This is the title I chose for my personal blog, which is meant to give me an outlet for one of my favorite crafts – writing – plus to use an image from my favorite sport, golf. Out of college, my first job was as a reporter for the Daily Astorian in Astoria, Oregon, and I went on from there to practice writing in all my professional positions, including as press secretary in Washington, D.C. for a Democrat Congressman from Oregon (Les AuCoin), as an Oregon state government manager in Salem and Portland, as press secretary for Oregon’s last Republican governor (Vic Atiyeh), and as a private sector lobbyist. This blog also allows me to link another favorite pastime – politics and the art of developing public policy – to what I write. I could have called this blog “Middle Ground,” for that is what I long for in both politics and golf. The middle ground is often where the best public policy decisions lie. And it is where you want to be on a golf course.
I wrote the other day about being dislocated on Alaska Airlines and how my wife and I managed to make the best of bad situation.
At least I wasn’t booked on Southwest Airlines!
Just think of how bad it would have been. We’d still be sitting in an airport waiting for a new flight days off, even as we spent time trying to find our luggage.
Here is the way the Wall Street Journal opined on the issue as editorial writers worried that, in the aftermath of struggles like Southwest (or is it really the aftermath?), the federal government was working to take over the airlines:
“The scheduling meltdown at Southwest Airlines is one for the business record books, and the carrier will pay a price for months or years in damaged reputation.
“The only worse result for seething passengers would be to put Transportation Secretary Pete Buttigieg in charge.
“Don’t laugh. Buttigieg’s department said Monday it will investigate Southwest’s ‘unacceptable rate of cancellations and delays.’ It will also ‘take action’ to hold the carrier ‘accountable,’ as if the airline isn’t eager enough to make things right.”
To put it simply, Southwest cancelled more than 5,000 flights and is still trying to find its planes and crews!
And this from the Washington Post:
“No flights, no rental cars, no Christmas, but luggage everywhere. Everywhere! Everywhere but where we need it.
“Luggage lined up in Dallas terminals like dwarf soldiers in a nightmare reveille. Rings of luggage encircling empty carousels in Chicago, in a kind of artistic commentary on capitalism and modern itinerancy. (Medium: thermoplastic polymer on wheels.)”
At times like these, the Post added, “our physical luggage becomes our emotional baggage.”
Congress is also doing what it does best, which is described best by one of my favorite short sayings: It is setting out “to shoot the wounded.”
Senate Commerce Chair Maria Cantwell announced a probe, while Massachusetts Senator Elizabeth Warren is using the mess to complain as usual about airline consolidation. She wants Buttigieg to block a merger between JetBlue and Spirit Airlines.
Though the Christmas week brought huge lists of flight cancellations, most airlines are recovering.

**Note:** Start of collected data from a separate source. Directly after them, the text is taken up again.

Example basicURL_samples :
  basicURL "https://example.com" =
    Return (URL.mk "example.com" "https:" "") /\
  basicURL "HTTP://Bit.ly:8080/abc?x#y" =
    Return (URL.mk "bit.ly" "http:" "8080") /\
  basicURL "https://example.com:443/" =
    Return (URL.mk "example.com" "https:" "") /\
  basicURL "http://192.168.1.1/admin" =
    Return (URL.mk "192.168.1.1" "http:" "") /\
  basicURL "not a url" = Throw TypeError /\
  basicURL "http://" = Throw TypeError /\
  basicURL "https://example.com:99999" = Throw TypeError.
Proof. repeat split. Qed.

Example validateURL_samples :
  Simple.status (Simple.validateURL "https://example.com" 0) = safe /\
  Simple.status (Simple.validateURL "http://example.com" 0) = suspicious /\
  Simple.status (Simple.validateURL "https://10.0.0.1/x" 0) = suspicious /\
  Simple.status (Simple.validateURL "not a url" 0) = unsafe.
Proof. repeat split. Qed.

(** ** Strings: facts about [startsWith], [includes] and [toLowerCase] *)

Lemma startsWith_app (p s : string) : startsWith (p ++ s) p = true.
Proof.
  induction p as [|c p IH]; simpl.
  - destruct s; reflexivity.
  - rewrite Ascii.eqb_refl. exact IH.
Qed.

Lemma includes_startsWith (s p : string) :
  startsWith s p = true -> includes s p = true.
Proof.
  intros H. destruct s; cbn [includes]; rewrite H; reflexivity.
Qed.

Lemma includes_app (a p b : string) : includes (a ++ p ++ b) p = true.
Proof.
  induction a as [|c a IH].
  - change ("" ++ p ++ b) with (p ++ b).
    apply includes_startsWith, startsWith_app.
  - cbn [append includes]. rewrite IH. apply orb_true_r.
Qed.

Lemma toLowerCase_app (a b : string) :
  toLowerCase (a ++ b) = toLowerCase a ++ toLowerCase b.
Proof.
  induction a as [|c a IH]; simpl; [reflexivity | now rewrite IH].
Qed.

Lemma some_true {A : Type} (p : A -> bool) (l : list A) (x : A) :
  In x l -> p x = true -> some p l = true.
Proof.
  intros Hin Hp. apply existsb_exists. exists x. split; assumption.
Qed.

Lemma some_false {A : Type} (p : A -> bool) (l : list A) :
  some p l = false <-> forall x, In x l -> p x = false.
Proof.
  unfold some. induction l as [|y l IH]; simpl.
  - split; [intros _ x [] | reflexivity].
  - rewrite orb_false_iff, IH. split.
    + intros [Hy Hl] x [<- | Hx]; auto.
    + intros H. split; [apply H; now left | intros x Hx; apply H; now right].
Qed.

Lemma bind_lift_Return {A B : Type} (a : A) (k : A -> M B) :
  bind (lift (Return a)) k = k a.
Proof. reflexivity. Qed.

Lemma rules_return (u : URL.t) (inputUrl : string) (sim : Simulated)
    (st : Locals) :
  fst (rules u inputUrl sim st) = Return tt.
Proof.
  unfold_rules. split_findings u inputUrl sim; reflexivity.
Qed.

Lemma rules_run (u : URL.t) (inputUrl : string) (sim : Simulated) :
  rules u inputUrl sim {| checks := []; score := 100 |} =
  (Return tt, afterRules u inputUrl sim).
Proof.
  unfold afterRules.
  rewrite <- (rules_return u inputUrl sim {| checks := []; score := 100 |}).
  apply surjective_pairing.
Qed.

Lemma afterRules_score (u : URL.t) (inputUrl : string) (sim : Simulated) :
  score (afterRules u inputUrl sim) = rawScore (findings u inputUrl sim).
Proof.
  unfold afterRules, rawScore, findings, penalty. unfold_rules.
  split_findings u inputUrl sim; reflexivity.
Qed.

Lemma afterRules_names (u : URL.t) (inputUrl : string) (sim : Simulated) :
  map SecurityCheck.name (checks (afterRules u inputUrl sim)) = checkNames.
Proof.
  unfold afterRules. unfold_rules.
  split_findings u inputUrl sim; reflexivity.
Qed.

Section ScannerFacts.

Variable new_URL : string -> Completion URL.t.

Lemma tryBlock_parsed (inputUrl : string) (u : URL.t) (sim : Simulated) :
  new_URL inputUrl = Return u ->
  tryBlock new_URL inputUrl sim = rules u inputUrl sim.
Proof.
  intros Hu. unfold tryBlock. rewrite Hu. reflexivity.
Qed.

(** On a string that parses, the scan returns, and what it returns is
    read off the locals the rules leave behind. *)
Lemma scan_parsed (inputUrl : string) (u : URL.t) (sim : Simulated) (now : Z) :
  new_URL inputUrl = Return u ->
  performComprehensiveScan new_URL inputUrl sim now =
  Return (ScanResult.mk inputUrl
            (overallStatus (score (afterRules u inputUrl sim)))
            (Z.max 0 (score (afterRules u inputUrl sim)))
            (checks (afterRules u inputUrl sim))
            (metadataOf u sim) now).
Proof.
  intros Hu.
  unfold performComprehensiveScan, scanBody.
  rewrite (tryBlock_parsed _ _ _ Hu).
  unfold bind at 1. unfold tryCatch. rewrite rules_run.
  unfold metadataLiteral, metadataOf. rewrite Hu, !bind_lift_Return.
  destruct (truthy (URL.port u)); reflexivity.
Qed.

(** On a string that does not parse, the [catch] block leaves the one
    failing check and the score 0, and the [return] statement throws. *)
Lemma scan_unparsed (inputUrl : string) (e : Error) (sim : Simulated) (now : Z) :
  new_URL inputUrl = Throw e ->
  tryCatch (tryBlock new_URL inputUrl sim) catchBlock
    {| checks := []; score := 100 |} =
  (Return tt,
   {| checks := [check "URL Format" fail "Invalid URL format" high];
      score := 0 |}) /\
  performComprehensiveScan new_URL inputUrl sim now = Throw e.
Proof.
  intros He.
  unfold performComprehensiveScan, scanBody, tryBlock, metadataLiteral.
  rewrite He. split; reflexivity.
Qed.

End ScannerFacts.

(** ** Scores and verdicts *)

Lemma rawScore_bounds (f : Findings) : -35 <= rawScore f <= 100.
Proof.
  destruct f as [[] [] [] [] [] []]; vm_compute; split; discriminate.
Qed.

Lemma overallStatus_spec (raw : Z) :
  (overallStatus raw = safe <-> 80 <= Z.max 0 raw) /\
  (overallStatus raw = suspicious <-> 50 <= Z.max 0 raw < 80) /\
  (overallStatus raw = unsafe <-> Z.max 0 raw < 50).
Proof.
  unfold overallStatus. rewrite !Z.geb_leb.
  destruct (Z.leb_spec 80 raw); [|destruct (Z.leb_spec 50 raw)];
    repeat split; intros; try discriminate; try reflexivity; lia.
Qed.

Lemma isDomainSuspicious_false (domain : string) :
  (forall d, In d ["bit.ly"; "tinyurl.com"; "t.co"; "goo.gl"; "localhost";
                   "127.0.0.1"; "192.168."; "10."; "172."] ->
             includes domain d = false) ->
  isDomainSuspicious domain = false.
Proof.
  intros H. apply some_false. intros d Hd. apply H.
  unfold suspiciousDomains in Hd. simpl in Hd |- *. intuition.
Qed.

Lemma hasMaliciousExt_inserted (a ext b : string) :
  In (toLowerCase ext) maliciousExtensions ->
  hasMaliciousExt (a ++ ext ++ b) = true.
Proof.
  intros Hext. unfold hasMaliciousExt.
  apply some_true with (x := toLowerCase ext); [exact Hext|].
  rewrite !toLowerCase_app. apply includes_app.
Qed.

(** ** The history as a bounded, most-recent-first log *)

Lemma firstn_behind_cut {A : Type} (n k : nat) (l h : list A) (r : A) :
  (n <= k)%nat ->
  firstn (S n) (l ++ r :: firstn k h) = firstn (S n) (l ++ r :: h).
Proof.
  revert n k. induction l as [|x l IH]; intros n k Hnk.
  - cbn [app firstn]. rewrite firstn_firstn, Nat.min_l by exact Hnk.
    reflexivity.
  - destruct n as [|m]; [reflexivity|].
    change (x :: firstn (S m) (l ++ r :: firstn k h) =
            x :: firstn (S m) (l ++ r :: h)).
    rewrite IH by lia. reflexivity.
Qed.

Lemma recordAll_firstn {A : Type} (n : nat) (rs history : list A) :
  (length history <= S n)%nat ->
  recordAll n rs history = firstn (S n) (rev rs ++ history).
Proof.
  unfold recordAll. revert history.
  induction rs as [|r rs IH]; intros history Hlen.
  - cbn [fold_left rev app]. now rewrite firstn_all2.
  - cbn [fold_left rev]. rewrite IH.
    + unfold historyUpdater, slice0. rewrite <- app_assoc. cbn [app].
      apply firstn_behind_cut. lia.
    + unfold historyUpdater, slice0. cbn [length].
      pose proof (firstn_le_length n history). lia.
Qed.

Lemma recordAll_app {A : Type} (n : nat) (rs rs' history : list A) :
  recordAll n (rs ++ rs') history = recordAll n rs' (recordAll n rs history).
Proof. unfold recordAll. apply fold_left_app. Qed.

Lemma rich_scanned_history (new_URL : string -> Completion URL.t)
    (c : Rich.State) (e : Rich.Event) :
  Rich.scanHistory (Rich.step new_URL c e) =
  recordAll 19 (Rich.scanned new_URL c e) (Rich.scanHistory c).
Proof.
  destruct e as [value|sim now|[] pick| |historyUrl]; try reflexivity.
  - unfold Rich.step, Rich.handleScan, Rich.scanned.
    destruct (negb (truthy (trim (Rich.url c)))); [reflexivity|].
    destruct (performComprehensiveScan new_URL (trim (Rich.url c)) sim now);
      reflexivity.
  - unfold Rich.step, Rich.exportResults.
    destruct (Rich.scanResult c); reflexivity.
Qed.

Lemma rich_history_log (new_URL : string -> Completion URL.t)
    (events : list Rich.Event) (c : Rich.State) :
  Rich.scanHistory (Rich.run new_URL events c) =
  recordAll 19 (Rich.results new_URL events c) (Rich.scanHistory c).
Proof.
  unfold Rich.run. revert c.
  induction events as [|e events IH]; intros c; [reflexivity|].
  cbn [fold_left Rich.results]. rewrite IH, rich_scanned_history.
  symmetry. apply recordAll_app.
Qed.

Lemma simple_scanned_history (c : Simple.State) (e : Simple.Event) :
  Simple.scanHistory (Simple.step c e) =
  recordAll 9 (Simple.scanned c e) (Simple.scanHistory c).
Proof.
  destruct e as [value|now|[]]; try reflexivity.
  unfold Simple.step, Simple.handleScan, Simple.scanned.
  destruct (negb (truthy (trim (Simple.url c)))); reflexivity.
Qed.

Lemma simple_history_log (events : list Simple.Event) (c : Simple.State) :
  Simple.scanHistory (Simple.run events c) =
  recordAll 9 (Simple.results events c) (Simple.scanHistory c).
Proof.
  unfold Simple.run. revert c.
  induction events as [|e events IH]; intros c; [reflexivity|].
  cbn [fold_left Simple.results]. rewrite IH, simple_scanned_history.
  symmetry. apply recordAll_app.
Qed.

Lemma firstn_rev_evicts {A : Type} (k : nat) (oldest : A) (rs : list A) :
  length rs = k -> firstn k (rev (oldest :: rs) ++ []) = rev rs.
Proof.
  intros Hlen. rewrite app_nil_r. cbn [rev].
  rewrite firstn_app, length_rev, Hlen, Nat.sub_diag. cbn [firstn].
  rewrite app_nil_r. apply firstn_all2. rewrite length_rev. lia.
Qed.

(** ** Properties of the scanner *)

(** C1. The scan of a string that is no URL does not return a result: the
    [catch] block records the failure, but the [return] statement parses
    the string again outside the [try], and the [TypeError] reaches the
    caller. Shown on ["not a url"]. *)
Theorem scan_throws_on_malformed_url (sim : Simulated) (now : Z) :
  basicURL "not a url" = Throw TypeError /\
  performComprehensiveScan basicURL "not a url" sim now = Throw TypeError.
Proof.
  split; [reflexivity|].
  apply (scan_unparsed basicURL "not a url" TypeError sim now). reflexivity.
Qed.

(** C2. On a string that does not parse, the scanner prepares the result
    the specification describes, one failing high-impact URL Format check,
    score 0 and status unsafe, and then loses it: no result is returned.
    Shown on ["www.example.com/login"]. *)
Theorem malformed_url_result_is_lost (sim : Simulated) (now : Z) :
  let inputUrl := "www.example.com/login" in
  let prepared :=
    snd (tryCatch (tryBlock basicURL inputUrl sim) catchBlock
           {| checks := []; score := 100 |}) in
  checks prepared = [check "URL Format" fail "Invalid URL format" high] /\
  score prepared = 0 /\
  overallStatus (score prepared) = unsafe /\
  forall r, performComprehensiveScan basicURL inputUrl sim now <> Return r.
Proof.
  intros inputUrl prepared.
  assert (He : basicURL inputUrl = Throw TypeError) by reflexivity.
  destruct (scan_unparsed basicURL inputUrl TypeError sim now He) as [Hc Hs].
  subst prepared. rewrite Hc, Hs. repeat split; try reflexivity.
  intros r; discriminate.
Qed.

(** C3, as stated, fails: the host [10.0.0.1] contains the substring
    [10.], and the Domain Reputation rule passes it without subtracting
    anything. *)
Lemma private_range_host_passes :
  exists r,
    basicURL "http://10.0.0.1/" = Return (URL.mk "10.0.0.1" "http:" "") /\
    includes "10.0.0.1" "10." = true /\
    performComprehensiveScan basicURL "http://10.0.0.1/" headersPass 0
      = Return r /\
    nth_error (ScanResult.checks r) 1 =
      Some (check "Domain Reputation" pass "Domain appears legitimate" medium) /\
    ScanResult.score r = 70 /\
    domainReputationCheck "10.0.0.1" {| checks := []; score := 70 |} =
      (Return tt,
       {| checks := [check "Domain Reputation" pass
                       "Domain appears legitimate" medium];
          score := 70 |}).
Proof. eexists. repeat split; vm_compute; reflexivity. Qed.

(** C3, amended. For every input that parses as a URL, the Domain
    Reputation rule pushes a warning and subtracts exactly 20 when the
    host contains one of bit.ly, tinyurl.com, t.co, goo.gl, localhost and
    127.0.0.1, and pushes a pass and subtracts nothing otherwise; the
    check is the second one of the result. *)
Theorem domain_reputation_rule
    (new_URL : string -> Completion URL.t) (inputUrl : string) (u : URL.t)
    (sim : Simulated) (now : Z) (st : Locals) :
  new_URL inputUrl = Return u ->
  let flagged :=
    existsb (includes (URL.hostname u))
      ["bit.ly"; "tinyurl.com"; "t.co"; "goo.gl"; "localhost"; "127.0.0.1"] in
  domainReputationCheck (URL.hostname u) st =
    (Return tt,
     {| checks := checks st ++ [domainReputationEntry flagged];
        score := score st - (if flagged then 20 else 0) |}) /\
  SecurityCheck.status (domainReputationEntry flagged) =
    (if flagged then warning else pass) /\
  exists r,
    performComprehensiveScan new_URL inputUrl sim now = Return r /\
    nth_error (ScanResult.checks r) 1 = Some (domainReputationEntry flagged).
Proof.
  intros Hu flagged.
  assert (Hf : isDomainSuspicious (URL.hostname u) = flagged) by reflexivity.
  split; [|split].
  - unfold domainReputationCheck. rewrite Hf.
    destruct flagged; cbv [bind push subtract]; cbn [checks score];
      [reflexivity|]. now rewrite Z.sub_0_r.
  - destruct flagged; reflexivity.
  - eexists. split; [apply (scan_parsed new_URL _ _ _ _ Hu)|].
    cbn [ScanResult.checks]. unfold afterRules. unfold_rules. rewrite Hf.
    clear Hf. generalize flagged as b. clear flagged. intros b.
    split_findings u inputUrl sim; destruct b; reflexivity.
Qed.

However, Southwest’s problems roll on, with the carrier cutting 60 per cent of its schedule earlier this week. One problem seems to be outdated technology that failed to match crews to planes, as Southwest’s “point-to-point” network stranded aircraft across the U.S.
Back to the Wall Street Journal editorial:
“But Democrats care less about stranded passengers than they do about gaining more federal control over the airline industry. Carriers are already required to refund when flights are canceled or ‘significantly changed.’
“Buttigieg proposed a new rule in August that requires airlines to provide refunds if flights are delayed more than three hours, increase the number of connections, land at a different airport, or use a downgraded’ type of aircraft. The rule also would force airlines that received federal pandemic aid to provide credits if a passenger says he or she can’t fly because of Covid.”
The fact is airlines have struggled this year, but the government has contributed to the problem.
Covid lockdowns cost airlines business for two years (though, I add, that there might have been no useful alternative). The federal aid that kept airlines afloat came with a mandate not to lay off or furlough employees. This caused airlines to offer retirement and buyout packages to preserve cash, leading to a pilot and crew shortage.
Washington receded from airline management in the 1970s, and the ensuing competition opened air travel to the masses. Not sure whether this will continue – or be allowed to continue.
Again, the Journal:
“Politicians love to kick an industry when it’s down, but passengers can take their market revenge on Southwest without political help that will make air travel worse and more expensive.”